**Available records:**
=-=-=-=-=
(* ===== verification/Buddy.v ===== *)
(** * The buddy allocator (kernel/src/mm/buddy_allocator.rs)

    [BuddyAllocator] keeps one intrusive singly linked free list per order:
    the heads are in the struct, the links in the first word of every free
    block.  The model runs on [BuddyAllocator * mem], so that the links live
    in the memory they manage and aliasing between a free block, a header and
    a client's data is visible.

    The second half proves the allocator correct against an abstract view: a
    list of block addresses per order, well formed ([wf]) and fully coalesced
    ([coalesced]). *)
From S2P Require Import Prelude Memory.

(** ** Data and operations *)

Definition MAX_ORDER : nat := 10.

(** [size_of::<BlockHeader>()] and [align_of::<BlockHeader>()] of the
    [repr(C, align(8))] header holding one [u8]. *)
Definition HEADER_SIZE : Z := 8.
Definition HEADER_ALIGN : Z := 8.

Record BuddyAllocator := mkBuddy {
  free_lists : list Z;       (* [*mut FreeBlock; MAX_ORDER + 1], 0 is null *)
  base_addr : Z;
  total_size : Z;
  min_block_size : Z;
}.

Record Layout := mkLayout { lsize : Z; lalign : Z }.

Definition bstate : Type := BuddyAllocator * mem.

Definition set_lists (b : BuddyAllocator) (fl : list Z) : BuddyAllocator :=
  mkBuddy fl (base_addr b) (total_size b) (min_block_size b).

Definition new (min_block_size : Z) : BuddyAllocator :=
  mkBuddy (replicate (S MAX_ORDER) 0) 0 0 min_block_size.

(** A place that holds a link: a list head or the [next] field of a block. *)
Inductive link := Head (order : nat) | NextOf (block : Z).

Definition read_link (l : link) : st bstate Z := fun '(b, m) =>
  match l with
  | Head order => h ← index (free_lists b) (Z.of_nat order); Ret (h, (b, m))
  | NextOf p => Ret (load32 m p, (b, m))
  end.

Definition write_link (l : link) (v : Z) : st bstate unit := fun '(b, m) =>
  match l with
  | Head order =>
      fl ← index_set (free_lists b) (Z.of_nat order) v; Ret (tt, (set_lists b fl, m))
  | NextOf p => Ret (tt, (b, store32 m p v))
  end.

Definition add_to_free_list (addr : Z) (order : nat) : st bstate unit :=
  head ← read_link (Head order);
  _ ← write_link (NextOf addr) head;
  write_link (Head order) addr.

Definition remove_from_free_list (order : nat) : st bstate Z :=
  block ← read_link (Head order);
  next ← read_link (NextOf block);
  _ ← write_link (Head order) next;
  mret block.

(** The [while] loop of [remove_specific_from_free_list]: [cur] is the
    [&mut *mut FreeBlock] that walks the list. *)
Fixpoint remove_specific_loop (fuel : nat) (addr : Z) (cur : link) : st bstate bool :=
  match fuel with
  | O => out_of_fuel
  | S fuel =>
      block ← read_link cur;
      if block =? 0 then mret false
      else if block =? addr then
        next ← read_link (NextOf block);
        _ ← write_link cur next;
        mret true
      else remove_specific_loop fuel addr (NextOf block)
  end.

(** A list holds at most one block per [min_block_size] bytes. *)
Definition list_fuel (b : BuddyAllocator) : nat :=
  S (Z.to_nat (total_size b / min_block_size b)).

Definition remove_specific_from_free_list (addr : Z) (order : nat) : st bstate bool :=
  fun s => remove_specific_loop (list_fuel s.1) addr (Head order) s.

Section Operations.
Context `{Profile}.

Definition min_of : st bstate Z := gets (fun s : bstate => min_block_size s.1).

(** The inner [while order > 0] of [init]: the order it stops at and the
    new [current]. *)
Fixpoint init_inner (order : nat) (current remaining : Z) : st bstate (nat * Z) :=
  match order with
  | O => mret (O, current)
  | S order' =>
      min ← min_of;
      block_size ← lift (shl usize_bits min (Z.of_nat order));
      fits_here ←
        (if remaining >=? block_size then
           mask ← lift (sub usize_bits block_size 1);
           mret (Z.land current mask =? 0)
         else mret false);
      if (fits_here : bool) then
        _ ← add_to_free_list current order;
        current' ← lift (add usize_bits current block_size);
        mret (order, current')
      else init_inner order' current remaining
  end.

Fixpoint init_loop (fuel : nat) (current end_ : Z) : st bstate unit :=
  match fuel with
  | O => out_of_fuel
  | S fuel =>
      min ← min_of;
      next ← lift (add usize_bits current min);
      if next <=? end_ then
        remaining ← lift (sub usize_bits end_ current);
        '(order, current1) ← init_inner MAX_ORDER current remaining;
        current2 ←
          (if (order =? 0)%nat && (remaining >=? min) then
             _ ← add_to_free_list current1 0;
             lift (add usize_bits current1 min)
           else mret current1);
        init_loop fuel current2 end_
      else mret tt
  end.

(** Every iteration places a block of at least [min_block_size] bytes. *)
Definition init (start_addr end_addr : Z) : st bstate unit :=
  min ← min_of;
  t ← lift (add usize_bits start_addr min);
  t ← lift (sub usize_bits t 1);
  mask ← lift (sub usize_bits min 1);
  let start := Z.land t (lnot usize_bits mask) in
  let end_ := Z.land end_addr (lnot usize_bits mask) in
  total ← lift (sub usize_bits end_ start);
  _ ← modify (fun '(b, m) => (mkBuddy (replicate (S MAX_ORDER) 0) start total min, m));
  init_loop (S (Z.to_nat (total / min))) start end_.

(** The [for split_order in ((order + 1)..=higher_order).rev()] loop. *)
Fixpoint split_loop (block : Z) (orders : list nat) : st bstate unit :=
  match orders with
  | [] => mret tt
  | split_order :: orders =>
      min ← min_of;
      half ← lift (shl usize_bits min (Z.of_nat (split_order - 1)));
      buddy ← lift (add usize_bits block half);
      _ ← add_to_free_list buddy (split_order - 1);
      split_loop block orders
  end.

(** The [for higher_order in (order + 1)..=MAX_ORDER] loop. *)
Fixpoint higher_loop (order : nat) (orders : list nat) : st bstate (option Z) :=
  match orders with
  | [] => mret None
  | higher_order :: orders =>
      head ← read_link (Head higher_order);
      if head =? 0 then higher_loop order orders
      else
        block ← remove_from_free_list higher_order;
        _ ← split_loop block (rev (seq (S order) (higher_order - order)));
        mret (Some block)
  end.

Definition alloc_block_order (order : nat) : st bstate (option Z) :=
  if (MAX_ORDER <? order)%nat then mret None
  else
    head ← read_link (Head order);
    if head =? 0 then higher_loop order (seq (S order) (MAX_ORDER - order))
    else block ← remove_from_free_list order; mret (Some block).

Definition alloc_block : st bstate (option Z) := alloc_block_order 0.

(** The merging [while current_order < MAX_ORDER]; [n] is
    [MAX_ORDER - current_order]. *)
Fixpoint merge_loop (n : nat) (current_addr : Z) (current_order : nat)
  : st bstate (Z * nat) :=
  match n with
  | O => mret (current_addr, current_order)
  | S n =>
      min ← min_of;
      block_size ← lift (shl usize_bits min (Z.of_nat current_order));
      let buddy_addr := Z.lxor current_addr block_size in
      base ← gets (fun s : bstate => base_addr s.1);
      total ← gets (fun s : bstate => total_size s.1);
      outside ←
        (if buddy_addr <? base then mret true
         else limit ← lift (add usize_bits base total); mret (buddy_addr >=? limit));
      if (outside : bool) then mret (current_addr, current_order)
      else
        removed ← remove_specific_from_free_list buddy_addr current_order;
        if (removed : bool)
        then merge_loop n (Z.min current_addr buddy_addr) (S current_order)
        else mret (current_addr, current_order)
  end.

Definition free_block (addr : Z) (order : nat) : st bstate unit :=
  if (MAX_ORDER <? order)%nat then mret tt
  else
    '(current_addr, current_order) ← merge_loop (MAX_ORDER - order) addr order;
    add_to_free_list current_addr current_order.

(** The [while block_size < total_size] loop of [alloc]. *)
Fixpoint order_loop (fuel : nat) (total : Z) (order : nat) (block_size : Z)
  : outcome (nat * Z) :=
  match fuel with
  | O => OutOfFuel
  | S fuel =>
      if block_size <? total then
        block_size' ← shl usize_bits block_size 1;
        order_loop fuel total (S order) block_size'
      else Ret (order, block_size)
  end.

(** After 32 doublings the shifted-out [block_size] is 0 for good. *)
Definition order_fuel : nat := 33.

Definition alloc (layout : Layout) : st bstate (option Z) :=
  if lsize layout =? 0 then mret None
  else
    let align := Z.max (lalign layout) HEADER_ALIGN in
    t ← lift (add usize_bits HEADER_SIZE align);
    t ← lift (sub usize_bits t 1);
    mask ← lift (sub usize_bits align 1);
    let header_size := Z.land t (lnot usize_bits mask) in
    total ← lift (add usize_bits (lsize layout) header_size);
    min ← min_of;
    '(order, _) ← lift (order_loop order_fuel total 0 min);
    r ← alloc_block_order order;
    match r with
    | None => mret None
    | Some addr =>
        _ ← modify (fun '(b, m) => (b, store8 m addr (wrap 8 (Z.of_nat order))));
        user_ptr ← lift (add usize_bits addr header_size);
        _ ← lift (debug_assert (user_ptr mod align =? 0));
        mret (Some user_ptr)
    end.

Definition free (ptr : Z) : st bstate unit :=
  if ptr =? 0 then mret tt
  else
    header_addr ← lift (sub usize_bits ptr HEADER_SIZE);
    order ← gets (fun s : bstate => load8 s.2 header_addr);
    free_block header_addr (Z.to_nat order).
End Operations.

(** ** Geometry of blocks *)

Section Geometry.
Context (mn : Z).        (* log2 of [min_block_size] *)

(** Size of a block of order [k]. *)
Definition bsz (k : nat) : Z := 2 ^ (mn + Z.of_nat k).

Definition aligned (a : Z) (k : nat) : Prop := (bsz k | a).

Definition buddy_of (a : Z) (k : nat) : Z := Z.lxor a (bsz k).

Definition block_bytes (a : Z) (k : nat) : Z -> Prop := in_block a (bsz k).

Definition disjoint_blocks (a : Z) (k : nat) (a' : Z) (k' : nat) : Prop :=
  a + bsz k <= a' \/ a' + bsz k' <= a.

Context (Hmn : 0 <= mn).
Lemma alloc_ok s fl l : wf mn s fl -> coalesced mn fl -> layout_ok l -> lsize l <> 0 ->
  request l <= 2 ^ 31 ->
  exists k r s', fits_order mn (request l) k /\ alloc l s = Ret (r, s') /\
    request_post s fl l k r s'.
Proof using.
  intros Hwf Hco Hl Hs Hreq. pose proof (wf_geom _ _ _ Hwf) as [Hmn Hmin _ _ Hlim].
  destruct (header_pow2 l Hl) as (c & Hc & Eh & Hd). pose proof Hl as (_ & Hls & _).
  assert (8 <= header_of l <= 2 ^ 30) as Hh.
  { rewrite Eh. split; [change 8 with (2 ^ 3)|]; apply Z.pow_le_mono_r; lia. }
  destruct (request_order mn (request l)) as (k & Eo & Hfit); [lia|done|].
  unfold alloc. rewrite (proj2 (Z.eqb_neq _ _)) by done. fold (header_of l).
  do 3 erewrite stbind_step
    by (rewrite ?add_ok, ?sub_ok by (unfold fits, usize_bits, HEADER_SIZE; lia); done).
  rewrite header_size_eq by done. fold (request l).
  erewrite stbind_step by (rewrite add_ok by (unfold fits, usize_bits, request in *; lia); done).
  erewrite stbind_step by done. rewrite Hmin. fold (request l).
  erewrite stbind_step by (rewrite Eo; done). cbv beta iota.
  destruct (decide (k <= MAX_ORDER)%nat) as [Hk|Hk]; last first.
  { exists k, None, s. split; [done|]. split.
    - erewrite stbind_step
        by (unfold alloc_block_order; rewrite (proj2 (Nat.ltb_lt _ _)) by lia; done). done.
    - split; [done|]. intros a j Hin%free_in_bound. rewrite (wf_lists _ _ _ Hwf) in Hin. lia. }
  destruct (alloc_block_order_ok mn s fl k Hwf Hco Hk) as (r & s' & E & Hpost).
  destruct r as [a|]; [|exists k, None, s'; split; [done|]; split; [by erewrite stbind_step by done|done]].
  pose proof (header_written s s' fl l k a Hwf Hl Hk (proj1 Hfit) ltac:(lia) Hpost) as Hp.
  destruct Hpost as (fl' & Hwf' & _ & _ & Hal & [Hin1 Hin2] & _). destruct s' as [b' m'].
  exists k, (Some (a + header_of l)), (b', store8 m' a (Z.of_nat k)). split; [done|]. split; [|done].
  destruct Hfit as [Hfit _]. unfold request in Hfit. destruct (wf_geom _ _ _ Hwf) as [_ _ Hb _ _].
  erewrite stbind_step by done. cbv beta iota. erewrite stbind_step by done.
  replace (wrap 8 (Z.of_nat k)) with (Z.of_nat k)
    by (symmetry; apply Z.mod_small; unfold MAX_ORDER in Hk; lia).
  erewrite stbind_step by (rewrite add_ok by (unfold fits, usize_bits; lia); done).
  erewrite stbind_step; [done|]. unfold debug_assert, rassert. fold (header_of l).
  rewrite (proj2 (Z.eqb_eq _ _)); [by destruct debug_assertions|].
  apply Z.mod_divide; [lia|]. apply Z.divide_add_r; [|apply Z.divide_refl].
  by eapply (header_divides l k); [lia|..].
Qed.
(* ===== verification/MmuX86.v ===== *)
(** * Two-level paging on x86 (kernel/src/arch/x86/mmu.rs)

    [X86Mmu] edits the page directory CR3 points to and takes page tables from
    a static pool of 64 frames.  The state is physical memory, the control
    registers, the pool cursor and the translations the processor may have
    cached; tables are read and written at their physical addresses, as the
    code does.  [translate] is the processor's page walk, [sees] what it may
    use for an address, from the walk or from its cache; the operations are
    specified against them. *)
From S2P Require Import Prelude Memory.

(** ** Constants *)

Definition PD_ENTRIES : Z := 1024.
Definition PT_ENTRIES : Z := 1024.
Definition PAGE_SIZE : Z := 4096.
Definition PT_SIZE : Z := PT_ENTRIES * 4.
Definition PT_POOL_COUNT : Z := 64.
Definition X86_PRESENT : Z := 1.
Definition X86_WRITABLE : Z := 2.
Definition X86_USER : Z := 4.
Definition X86_PWT : Z := 8.
Definition X86_PCD : Z := 16.
Definition X86_PS : Z := 128.
Definition PHYS_ADDR_MASK : Z := 0xFFFFF000.

(** [MapFlags] (kernel/src/mm/mmu.rs). *)
Definition MF_READ : Z := 1.
Definition MF_WRITE : Z := 2.
Definition MF_EXEC : Z := 4.
Definition MF_USER : Z := 8.
Definition MF_DEVICE : Z := 16.
Definition MF_CACHED : Z := 32.

(** [bitflags]' [contains]. *)
Definition contains (flags f : Z) : bool := Z.land flags f =? f.

Definition pd_index (va : Z) : Z := Z.land (Z.shiftr va 22) 0x3FF.
Definition pt_index (va : Z) : Z := Z.land (Z.shiftr va 12) 0x3FF.
Definition page_offset (va : Z) : Z := Z.land va 0xFFF.

(** ** The processor *)

(** What a translation grants to a page.  Supervisor writes are checked
    against [writable] when CR0.WP is set. *)
Record rights := mkRights { writable : bool; user : bool; write_through : bool; cache_disabled : bool }.

(** A cached translation of a page; [big] if a 4 MiB page gave it. *)
Record cached := mkCached { frame : Z; granted : rights; big : bool }.
(* ===== verification/MmuArm.v ===== *)
(** * Section mappings on ARM (kernel/src/arch/arm/mmu.rs)

    [ArmMmu] fills a 4096-entry first-level table with 1 MiB section
    descriptors.  The state is physical memory, the published address of the
    kernel's table and the coprocessor registers [enable_mmu] loads.
    [translate] is the hardware walk over section descriptors and [accessible]
    adds the domain check, against which the operations are specified. *)
From S2P Require Import Prelude Memory.

(** ** Constants and entries *)

Definition NUM_L1_ENTRIES : Z := 4096.
Definition SECTION_SIZE : Z := 0x100000.
Definition SECTION_MASK : Z := 0xFFF00000.
Definition PAGE_MASK : Z := 0xFFFFF000.

Definition AP_PRIV_RW : Z := 1.
Definition AP_PRIV_RW_USER_RO : Z := 2.
Definition AP_FULL : Z := 3.
Definition AP_PRIV_RO : Z := 5.

Definition DOMAIN_KERNEL : Z := 0.
Definition DOMAIN_USER : Z := 1.
Definition DOMAIN_HW : Z := 2.

Definition MEM_DEVICE : Z := 4.
Definition MEM_NORMAL_UNCACHED : Z := 0x1000.
Definition MEM_NORMAL_WRITEBACK : Z := 0x100c.

Definition ap_bits (ap : Z) : Z :=
  Z.lor (Z.shiftl (Z.land ap 4) 13) (Z.shiftl (Z.land ap 3) 10).

Definition section_entry (phys_addr mem_type ap domain : Z) (exec : bool) : Z :=
  let xn := if exec then 0 else 16 in
  Z.lor (Z.lor (Z.lor (Z.lor (Z.lor (Z.land phys_addr SECTION_MASK) mem_type) (ap_bits ap))
    (Z.shiftl domain 5)) xn) 2.

Definition coarse_entry (l2_phys domain : Z) : Z :=
  Z.lor (Z.lor (Z.land l2_phys 0xFFFFFC00) (Z.shiftl domain 5)) 1.

Definition l2_page_entry (phys_addr ap : Z) : Z :=
  let base := Z.land phys_addr PAGE_MASK in
  let ap_l2 := Z.lor (Z.shiftl (Z.land ap 4) 7) (Z.shiftl (Z.land ap 3) 4) in
  Z.lor (Z.lor (Z.lor (Z.lor base ap_l2) 8) 4) 2.

Definition l1_index (va : Z) : Z := Z.shiftr va 20.
Definition l2_index (va : Z) : Z := Z.land (Z.shiftr va 12) 0xFF.
Definition coarse_base (l1_entry : Z) : Z := Z.land l1_entry 0xFFFFFC00.
Definition is_section_entry (entry : Z) : bool := Z.land entry 3 =? 2.
Definition is_coarse_entry (entry : Z) : bool := Z.land entry 3 =? 1.

(** [MapFlags] (kernel/src/mm/mmu.rs). *)
Definition MF_WRITE : Z := 2.
Definition MF_EXEC : Z := 4.
Definition MF_USER : Z := 8.
Definition MF_DEVICE : Z := 16.
Definition MF_CACHED : Z := 32.
Definition contains (flags f : Z) : bool := Z.land flags f =? f.

(** [drivers::platform::MemoryMap], as far as the MMU reads it. *)
Record MemoryMap := mkMap {
  ram_start : Z; ram_size : Z; peripheral_base : Z; peripheral_size : Z;
}.

(** ** Operations *)

Record arm := mkArm {
  ram : mem;
  KERNEL_L1_TABLE_PHYS : Z;
  ttbr0 : Z;
  dacr : Z;
  sctlr : Z;
  tlb_ops : list (option Z);     (* [None] invalidates everything *)
}.

Definition write_entry (a v : Z) : st arm unit := modify (fun s =>
  mkArm (store32 (ram s) a v) (KERNEL_L1_TABLE_PHYS s) (ttbr0 s) (dacr s) (sctlr s) (tlb_ops s)).

Definition tlb (op : option Z) : st arm unit := modify (fun s =>
  mkArm (ram s) (KERNEL_L1_TABLE_PHYS s) (ttbr0 s) (dacr s) (sctlr s) (op :: tlb_ops s)).

(** [enable_mmu]: TTBR0 with its attributes, DACR with only domain 0 open, the
    MMU and the caches on, [AFE] off. *)
Definition enable_mmu (base : Z) : st arm unit := modify (fun s =>
  mkArm (ram s) (KERNEL_L1_TABLE_PHYS s) (Z.lor (Z.lor base 64) 1) 1
    (Z.lor (Z.lor (Z.lor (Z.land (sctlr s) (lnot 32 (2 ^ 29))) 1) 4) 0x1000)
    (None :: tlb_ops s)).

Section Operations.
Context `{Profile}.

Definition round_up (size : Z) : outcome Z :=
  t ← add usize_bits size SECTION_SIZE;
  t ← sub usize_bits t 1;
  Ret (Z.land t SECTION_MASK).

(** The two [while addr < end] loops of [init]. *)
Fixpoint identity_loop (fuel : nat) (l1 addr end_ mem_type domain : Z) (exec : bool) : st arm unit :=
  match fuel with
  | O => out_of_fuel
  | S fuel =>
      if addr <? end_ then
        _ ← write_entry (l1 + 4 * l1_index addr) (section_entry addr mem_type AP_PRIV_RW domain exec);
        addr' ← lift (add usize_bits addr SECTION_SIZE);
        identity_loop fuel l1 addr' end_ mem_type domain exec
      else mret tt
  end.

(** The address space has 4096 sections. *)
Definition section_fuel : nat := 4097.

(** One of the two regions of [init]: bounds rounded outwards, then the loop. *)
Definition identity_map (l1 base size mem_type domain : Z) (exec : bool) : st arm unit :=
  let start := Z.land base SECTION_MASK in
  e ← lift (add usize_bits base size);
  end_ ← lift (round_up e);
  identity_loop section_fuel l1 start end_ mem_type domain exec.

Definition init (mm : MemoryMap) (vectors l1 : Z) : st arm unit :=
  _ ← identity_map l1 (ram_start mm) (ram_size mm) MEM_NORMAL_WRITEBACK DOMAIN_KERNEL true;
  let v := Z.land vectors SECTION_MASK in
  _ ← write_entry (l1 + 4 * l1_index v)
        (section_entry v MEM_NORMAL_WRITEBACK AP_PRIV_RW DOMAIN_KERNEL true);
  _ ← identity_map l1 (peripheral_base mm) (peripheral_size mm) MEM_DEVICE DOMAIN_HW false;
  enable_mmu l1.

Definition ap_of (flags : Z) : Z :=
  if contains flags MF_USER then
    if contains flags MF_WRITE then AP_FULL else AP_PRIV_RW_USER_RO
  else
    if contains flags MF_WRITE then AP_PRIV_RW else AP_PRIV_RO.

Definition mem_type_of (flags : Z) : Z :=
  if contains flags MF_DEVICE then MEM_DEVICE
  else if contains flags MF_CACHED then MEM_NORMAL_WRITEBACK
  else MEM_NORMAL_UNCACHED.

Definition domain_of (flags : Z) : Z :=
  if contains flags MF_USER then DOMAIN_USER else DOMAIN_KERNEL.

Fixpoint map_loop (fuel : nat) (l1 virt phys flags offset aligned_size : Z) : st arm unit :=
  match fuel with
  | O => out_of_fuel
  | S fuel =>
      if offset <? aligned_size then
        va ← lift (add usize_bits virt offset);
        pa ← lift (add usize_bits phys offset);
        _ ← write_entry (l1 + 4 * l1_index va)
              (section_entry pa (mem_type_of flags) (ap_of flags) (domain_of flags) (contains flags MF_EXEC));
        offset' ← lift (add usize_bits offset SECTION_SIZE);
        map_loop fuel l1 virt phys flags offset' aligned_size
      else mret tt
  end.

Definition map_region (virt phys size flags : Z) : st arm unit :=
  l1 ← gets KERNEL_L1_TABLE_PHYS;
  aligned_size ← lift (round_up size);
  _ ← map_loop section_fuel l1 virt phys flags 0 aligned_size;
  tlb None.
=-=-=-=-=
Beginning of the records through the line with "in the memory": return that span exactly and stop there.

**Answer below:**
(* ===== verification/Buddy.v ===== *)
(** * The buddy allocator (kernel/src/mm/buddy_allocator.rs)

    [BuddyAllocator] keeps one intrusive singly linked free list per order:
    the heads are in the struct, the links in the first word of every free
    block.  The model runs on [BuddyAllocator * mem], so that the links live
    in the memory they manage and aliasing between a free block, a header and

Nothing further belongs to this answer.